:: What to work on ::
Copy out all of the data below exactly, so that no word differs from the original.

:: Data for the task ::
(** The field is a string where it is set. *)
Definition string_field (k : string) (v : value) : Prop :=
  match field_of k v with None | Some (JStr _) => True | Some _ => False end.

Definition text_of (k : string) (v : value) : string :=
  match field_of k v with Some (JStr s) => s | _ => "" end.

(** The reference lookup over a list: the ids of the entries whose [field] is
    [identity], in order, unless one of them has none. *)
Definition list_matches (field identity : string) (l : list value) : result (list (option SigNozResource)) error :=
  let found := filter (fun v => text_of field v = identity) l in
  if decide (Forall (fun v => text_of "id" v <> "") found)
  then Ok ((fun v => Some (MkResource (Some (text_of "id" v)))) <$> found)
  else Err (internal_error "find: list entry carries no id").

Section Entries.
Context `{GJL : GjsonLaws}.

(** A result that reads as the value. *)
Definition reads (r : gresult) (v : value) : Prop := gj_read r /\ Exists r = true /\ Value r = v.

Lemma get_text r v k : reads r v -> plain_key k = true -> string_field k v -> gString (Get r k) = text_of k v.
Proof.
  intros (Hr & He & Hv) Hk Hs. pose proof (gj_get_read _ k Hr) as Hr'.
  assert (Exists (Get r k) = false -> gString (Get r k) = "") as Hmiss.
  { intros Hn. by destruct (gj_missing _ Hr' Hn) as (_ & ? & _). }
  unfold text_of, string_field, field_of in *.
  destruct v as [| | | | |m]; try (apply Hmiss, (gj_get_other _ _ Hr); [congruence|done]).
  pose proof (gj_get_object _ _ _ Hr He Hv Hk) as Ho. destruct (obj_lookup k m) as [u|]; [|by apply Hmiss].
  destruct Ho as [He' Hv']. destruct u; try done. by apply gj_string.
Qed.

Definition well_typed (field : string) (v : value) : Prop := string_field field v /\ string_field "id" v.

:: Exercise response ::
(** The field is a string where it is set. *)
Definition string_field (k : string) (v : value) : Prop :=
  match field_of k v with None | Some (JStr _) => True | Some _ => False end.

Definition text_of (k : string) (v : value) : string :=
  match field_of k v with Some (JStr s) => s | _ => "" end.

(** The reference lookup over a list: the ids of the entries whose [field] is
    [identity], in order, unless one of them has none. *)
Definition list_matches (field identity : string) (l : list value) : result (list (option SigNozResource)) error :=
  let found := filter (fun v => text_of field v = identity) l in
  if decide (Forall (fun v => text_of "id" v <> "") found)
  then Ok ((fun v => Some (MkResource (Some (text_of "id" v)))) <$> found)
  else Err (internal_error "find: list entry carries no id").

Section Entries.
Context `{GJL : GjsonLaws}.

(** A result that reads as the value. *)
Definition reads (r : gresult) (v : value) : Prop := gj_read r /\ Exists r = true /\ Value r = v.

Lemma get_text r v k : reads r v -> plain_key k = true -> string_field k v -> gString (Get r k) = text_of k v.
Proof.
  intros (Hr & He & Hv) Hk Hs. pose proof (gj_get_read _ k Hr) as Hr'.
  assert (Exists (Get r k) = false -> gString (Get r k) = "") as Hmiss.
  { intros Hn. by destruct (gj_missing _ Hr' Hn) as (_ & ? & _). }
  unfold text_of, string_field, field_of in *.
  destruct v as [| | | | |m]; try (apply Hmiss, (gj_get_other _ _ Hr); [congruence|done]).
  pose proof (gj_get_object _ _ _ Hr He Hv Hk) as Ho. destruct (obj_lookup k m) as [u|]; [|by apply Hmiss].
  destruct Ho as [He' Hv']. destruct u; try done. by apply gj_string.
Qed.

Definition well_typed (field : string) (v : value) : Prop := string_field field v /\ string_field "id" v.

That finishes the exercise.